Is using a reference as a return value considered as bad coding style?

Question

I got a question regarding to these two possibilities of setting a value:

Let's say I got a string of a class which I want to change. I am using this:

void setfunc(std::string& st) { this->str = st; }

And another function which is able to do the exact same, but with a string reference instead of a void for setting a value:

std::string& reffunc() { return this->str; }

now if I am going to set a value I can use:

std::string text("mytext");
setfunc(text);
//or
reffunc() = text;

Now my question is if it is considered bad at using the second form of setting the value. There is no performance difference.

Answer 1

The reason to have getters and setters in the first place is that the class can protect its invariants and is easier to modify.

If you have only setters and getters that return by value, your class has the following freedoms, without breaking API:

• Change the internal representation. Maybe the string is stored in a different format that is more appropriate for internal operations. Maybe it isn't stored in the class itself.
• Validate the incoming value. Does the string have a maximum or minimum length? A setter can enforce this.
• Preserve invariants. Is there a second member of the class that needs to change if the string changes? The setter can perform the change. Maybe the string is a URL and the class caches some kind of information about it. The setter can clear the cache.

If you change the getter to return a const reference, as is sometimes done to save a copy, you lose some freedom of representation. You now need an actual object of the return type that you can reference which lives long enough. You need to add lifetime guarantees to the return value, e.g. promising that the reference is not invalidated until a non-const member is used. You can still return a reference to an object that is not a direct member of the class, but maybe a member of a member (for example, returning a reference to the first name part of an internal name struct), or a dereferenced pointer.

But if you return by non-const reference, almost all bets are off. Since the client can change the value referenced, you can no longer rely on a setter being called and code controlled by the class being executed when the value changes. You cannot constrain the value, and you cannot preserve invariants. Returning by non-const reference makes the class little different from a simple struct with public members.

Which leads us to that last option, simply making the data member public. Compared to a getter returning a non-const reference, the only thing you lose is that the object returned can no longer be an indirect member; it has to be a direct, real member.

On the other side of that equation is performance and code overhead. Every getter and setter is additional code to write, with additional opportunities for errors (ever copy-pasted a getter/setter pair for one member to create the same for another and then forgot to change one of the variables in there?). The compiler will probably inline the accessors, but if it doesn't, there's call overhead. If you return something like a string by value, it has to be copied, which is expensive.

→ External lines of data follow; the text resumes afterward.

(** What the processor takes from a descriptor. *)
Definition cpu_base (x : Z) : Z := bits x 16 24 + 2 ^ 24 * bits x 56 8.
Definition cpu_limit (x : Z) : Z :=
  let l := bits x 0 16 + 2 ^ 16 * bits x 48 4 in
  if bits x 55 1 =? 1 then 4096 * l + 4095 else l.
Definition cpu_type (x : Z) : Z := bits x 40 4.
Definition cpu_s (x : Z) : Z := bits x 44 1.
Definition cpu_dpl (x : Z) : Z := bits x 45 2.
Definition cpu_present (x : Z) : bool := bits x 47 1 =? 1.

(** ** Gates *)

Record gatedesc := Gatedesc {
  off_15_0 : Z; gd_cs : Z; gd_args : Z; gd_rsv1 : Z; gd_type : Z; gd_s : Z; gd_dpl : Z; gd_p : Z; off_31_16 : Z }.

Definition gatedesc_fields (g : gatedesc) : list (Z * Z) :=
  [(16, off_15_0 g); (16, gd_cs g); (5, gd_args g); (3, gd_rsv1 g); (4, gd_type g); (1, gd_s g); (2, gd_dpl g); (1, gd_p g);
   (16, off_31_16 g)].

Definition SETGATE (istrap : bool) (sel off d : Z) : gatedesc :=
  Gatedesc (Z.land off 0xffff) sel 0 0 (if istrap then STS_TG32 else STS_IG32) 0 d 1 (Z.shiftr off 16).

Definition gate_offset (x : Z) : Z := bits x 0 16 + 2 ^ 16 * bits x 48 16.
Definition gate_selector (x : Z) : Z := bits x 16 16.
Definition gate_type (x : Z) : Z := bits x 40 4.
Definition gate_dpl (x : Z) : Z := bits x 45 2.
Definition gate_present (x : Z) : bool := bits x 47 1 =? 1.

(** ** trap.c *)

(** The loop of [tvinit] over the first [k] entries. *)
Fixpoint set_gates (k : nat) (vectors : nat -> Z) (idt : list gatedesc) : list gatedesc :=
  match k with
  | O => idt
  | S k => <[k := SETGATE false (Z.shiftl SEG_KCODE 3) (vectors k) 0]> (set_gates k vectors idt)
  end.
Definition tvinit (vectors : nat -> Z) (idt : list gatedesc) : list gatedesc :=
  <[Z.to_nat T_SYSCALL := SETGATE true (Z.shiftl SEG_KCODE 3) (vectors (Z.to_nat T_SYSCALL)) DPL_USER]>
    (set_gates 256 vectors idt).

(** ** vm.c *)

(** The fields of [struct taskstate] the kernel sets. *)
Record taskstate := Taskstate { ts_esp0 : Z; ts_ss0 : Z; ts_cr3 : Z; ts_iomb : Z }.
Definition sizeof_taskstate : Z := 104.

(** What a processor is given: its descriptor table, its task state and the
    registers [lgdt], [ltr] and [lcr3] load. *)
Record segs := Segs { gdt : list segdesc; ts : taskstate; gdtr : option Z; tr : Z; cr3 : Z }.

Definition set_gdt g (s : segs) : segs := Segs g (ts s) (gdtr s) (tr s) (cr3 s).

Definition seginit (s : segs) : segs :=
  let g := <[Z.to_nat SEG_KCODE := SEG (Z.lor STA_X STA_R) 0 0xffffffff 0]> (gdt s) in
  let g := <[Z.to_nat SEG_KDATA := SEG STA_W 0 0xffffffff 0]> g in
  let g := <[Z.to_nat SEG_UCODE := SEG (Z.lor STA_X STA_R) 0 0xffffffff DPL_USER]> g in
  let g := <[Z.to_nat SEG_UDATA := SEG STA_W 0 0xffffffff DPL_USER]> g in
  Segs g (ts s) (Some (8 * Z.of_nat (length g))) (tr s) (cr3 s).

(** [switchuvm] of a process with kernel stack [kstack] and page directory
    [pgdir] on the processor whose task state is at [tsaddr]. *)
Definition switchuvm_cpu (tsaddr kstack pgdir : Z) : M segs unit :=
  if kstack =? 0 then panic "switchuvm: no kstack"
  else if pgdir =? 0 then panic "switchuvm: no pgdir"
  else
    modify (fun s => set_gdt (<[Z.to_nat SEG_TSS := SEG16 STS_T32A tsaddr (sizeof_taskstate - 1) 0]> (gdt s)) s) ;;
    modify (fun s => set_gdt (alter (set_sd_s 0) (Z.to_nat SEG_TSS) (gdt s)) s) ;;
    modify (fun s => Segs (gdt s) (Taskstate (u32 (kstack + KSTACKSIZE)) (Z.shiftl SEG_KDATA 3) (ts_cr3 (ts s)) 0xFFFF)
      (gdtr s) (Z.shiftl SEG_TSS 3) (cr3 s)) ;;
    if pgdir <? KERNBASE then panic "V2P on address < KERNBASE"
    else modify (fun s => Segs (gdt s) (ts s) (gdtr s) (tr s) (pgdir - KERNBASE)).

(** ** main.c *)

Definition PTE_PS : Z := 0x080.
Definition PDXSHIFT : Z := 22.
Definition entrypgdir : list Z :=
  let pde := Z.lor 0 (Z.lor 1 (Z.lor 2 PTE_PS)) in
  <[Z.to_nat (Z.shiftr KERNBASE PDXSHIFT) := pde]> (<[0%nat := pde]> (replicate 1024 0)).

(** The processor's translation through a directory of 4-megabyte pages. *)
Definition big_page (pgdir : list Z) (va : Z) : option Z :=
  let pde := default 0 (pgdir !! Z.to_nat (va / 2 ^ 22)) in
  if (bits pde 0 1 =? 1) && (bits pde 7 1 =? 1) then Some (2 ^ 22 * bits pde 22 10 + va mod 2 ^ 22) else None.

It's a trade-off, but most of the time, it's better to write the accessors because it gives you better encapsulation and flexibility.

Answer 2

We cannot see the definition of the member str. If it's private, your reffunc() exposes a reference to a private member; you're writing a function to violate your design, so you should reconsider what you're doing. Moreover, it's a reference, so you have to be sure that the object containing str still exists when you use that reference. Moreover, you are showing outside implementation details, that could change in the future, changing the interface itself (if str becomes something different, setfunc()'s implementation could be adapted, reffunc()'s signature has to change).

It's not wrong what you wrote, but it could be used in the wrong way. You're reducing the encapsulation. It's a design choice.

Answer 3

It's fine. However, you have to watch out for these pitfalls:

• the referenced object is modifiable. When you return a non-const reference, you expose data without protection against modifications. Obvious, but be aware of this anyway!

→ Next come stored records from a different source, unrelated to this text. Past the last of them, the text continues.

(** ** Runs *)

Inductive ending A := Returned (a : A) | Exited | Undef.
Arguments Returned {A}.
Arguments Exited {A}.
Arguments Undef {A}.

(** The run of a program against [os]: the calls with their results, how it
    ends, and the last state. *)
Fixpoint run {St A} (os : St -> call -> Z * St) (p : prog A) (s : St) : list (call * Z) * ending A * St :=
  match p with
  | Done a => ([], Returned a, s)
  | Exit => ([], Exited, s)
  | Undefined => ([], Undef, s)
  | Call c k =>
      let '(r, s1) := os s c in
      let '(tr, e, s2) := run os (k r) s1 in
      ((c, r) :: tr, e, s2)
  end.

(** The calls of a run, messages apart. *)
Definition is_message (c : call) : bool := match c with Cprintf _ _ => true | _ => false end.
Definition calls (tr : list (call * Z)) : list call := filter (fun c => is_message c = false) (fst <$> tr).

Lemma calls_cons c r tr : calls ((c, r) :: tr) = (if is_message c then [] else [c]) ++ calls tr.
Proof. unfold calls. cbn [fmap list_fmap fst]. rewrite filter_cons. by destruct (is_message c). Qed.

Lemma calls_app tr tr' : calls (tr ++ tr') = calls tr ++ calls tr'.
Proof. unfold calls. by rewrite fmap_app, filter_app. Qed.

Section Runs.
Context {St : Type} (os : St -> call -> Z * St).

Lemma run_call {A} c (k : Z -> prog A) s r s1 tr e s2 :
  os s c = (r, s1) -> run os (k r) s1 = (tr, e, s2) ->
  run os (Call c k) s = ((c, r) :: tr, e, s2).
Proof. intros E R. cbn. by rewrite E, R. Qed.

(** A run goes on from where the first part of the program returns. *)
Lemma run_bind {A B} (p : prog A) (f : A -> prog B) : forall s tr a s1 tr' e s2,
  run os p s = (tr, Returned a, s1) -> run os (f a) s1 = (tr', e, s2) ->
  run os (pbind p f) s = (tr ++ tr', e, s2).
Proof.
  induction p as [a0 | | c k IH | ]; intros s tr a s1 tr' e s2 R R'; cbn in *; [by simplify_eq.. | | done].
  destruct (os s c) as [r t] eqn:O. destruct (run os (k r) t) as [[tr1 e1] t1] eqn:R1.
  injection R as <- -> ->. by rewrite (IH r t _ _ _ _ _ _ R1 R').
Qed.

Lemma run_bind_exit {A B} (p : prog A) (f : A -> prog B) : forall s tr s1,
  run os p s = (tr, Exited, s1) -> run os (pbind p f) s = (tr, Exited, s1).
Proof.
  induction p as [a0 | | c k IH | ]; intros s tr s1 R; cbn in *; [by simplify_eq.. | | done].
  destruct (os s c) as [r t] eqn:O. destruct (run os (k r) t) as [[tr1 e1] t1] eqn:R1.
  injection R as <- -> ->. by rewrite (IH r t _ _ R1).
Qed.

Lemma run_bind_end {A} (p : prog A) : forall s tr a s1,
  run os p s = (tr, Returned a, s1) -> run os (pbind p (fun _ => Exit (A := unit))) s = (tr, Exited, s1).
Proof. intros s tr a s1 R. rewrite <- (app_nil_r tr). by eapply run_bind. Qed.

(** [stat] closes the descriptor it opens, and gives [fstat]'s result. *)
Theorem stat_closes n s :
  exists fd s1, os s (Copen n O_RDONLY) = (fd, s1) /\
  if fd <? 0 then run os (user_stat n) s = ([(Copen n O_RDONLY, fd)], Returned (-1), s1)
  else exists r s2 c s3, os s1 (Cfstat fd) = (r, s2) /\ os s2 (Cclose fd) = (c, s3) /\
    run os (user_stat n) s = ([(Copen n O_RDONLY, fd); (Cfstat fd, r); (Cclose fd, c)], Returned r, s3).
Proof.
  destruct (os s (Copen n O_RDONLY)) as [fd s1] eqn:O. exists fd, s1. split; [done|].
  destruct (fd <? 0) eqn:N.
  - eapply run_call; [exact O|]. by rewrite N.
  - destruct (os s1 (Cfstat fd)) as [r s2] eqn:F. destruct (os s2 (Cclose fd)) as [c s3] eqn:C.
    exists r, s2, c, s3. split_and!; [done..|]. eapply run_call; [exact O|]. rewrite N. cbn. by rewrite F, C.
Qed.

(** The calls of a loop that stops, with a message, at the first failure. *)
Definition until_failure (call_of : list Z -> call) (tr : list (call * Z)) (args : list (list Z)) (msg : list Z -> list Z) : Prop :=
  exists done rest rs,
    args = done ++ rest /\ Forall (fun r => 0 <= r) rs /\ length rs = length done /\
    match rest with
    | [] => tr = zip (call_of <$> done) rs
    | a :: _ => exists r q, r < 0 /\ tr = zip (call_of <$> done) rs ++ [(call_of a, r); (Cprintf 2 (msg a), q)]
    end.

Lemma until_failure_cons call_of tr a args msg r :
  0 <= r -> until_failure call_of tr args msg -> until_failure call_of ((call_of a, r) :: tr) (a :: args) msg.
Proof.
  intros R (d & rest & rs & -> & F & L & T). exists (a :: d), rest, (r :: rs).
  split_and!; [done | by constructor | cbn; lia |].
  destruct rest as [|b rest]; [by subst tr|]. destruct T as (r' & q & N & ->). by exists r', q.
Qed.

Definition rm_msg (a : list Z) : list Z := line (str "rm: " ++ a ++ str " failed to delete").
Definition mkdir_msg (a : list Z) : list Z := line (str "mkdir: " ++ a ++ str " failed to create").

Lemma rm_loop_runs args : forall s, exists tr s1,
  run os (rm_loop args) s = (tr, Returned tt, s1) /\ until_failure Cunlink tr args rm_msg.
Proof.
  induction args as [|a args IH]; intros s.
  - exists [], s. split; [done|]. by exists [], [], [].
  - cbn. destruct (os s (Cunlink a)) as [r s1]. destruct (r <? 0) eqn:N.
    + cbn. destruct (os s1 _) as [q s2] eqn:O. eexists _, _. split; [done|].
      exists [], (a :: args), []. split_and!; [done..|]. exists r, q. split; [lia | done].
    + destruct (IH s1) as (tr & s2 & R & U). rewrite R. eexists _, _. split; [done|].
      apply until_failure_cons; [lia | exact U].
Qed.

• referenced objects can go out of sope. If the referenced object's lifetime ends, accessing the reference will be undefined behavior. However, they can be used to extend the lifetime of temporaries.

Answer 4

The way you used the reffunc() function is considered bad coding. But (as mentioned in the comments), generally speaking, returning references is not bad coding.

Here's why reffunc() = text; is considered bad coding:

People usually do not expect function calls on the left hand of an assignment, but on the right side. The natural expectation when seeing a function call is that it computes and returns a value (or rvalue, which is expected to be on the right hand side of assignment) and not a reference (or lvalue, which is expected to be on the left hand side of assignment).

So by putting a function call on the left hand side of the assignment, you are making your code more complicated, and therefore, less readable. Keeping in mind that you do not have any other motivations for it (as you say, performance is the same, and it usually is in these situations), good coding recommends that you use a "set" function.

Read the great book "Clean Code" for more issues on clean coding.

As for returning references in functions, which is the title of your question, it is not always bad coding and is sometimes required for having cleaner and briefer code. Specifically many operator overloading features in c++ work properly if you return a reference (see operator[] in std::vector and the assignment operator which usually help the code become more readable and less complex. See the comments).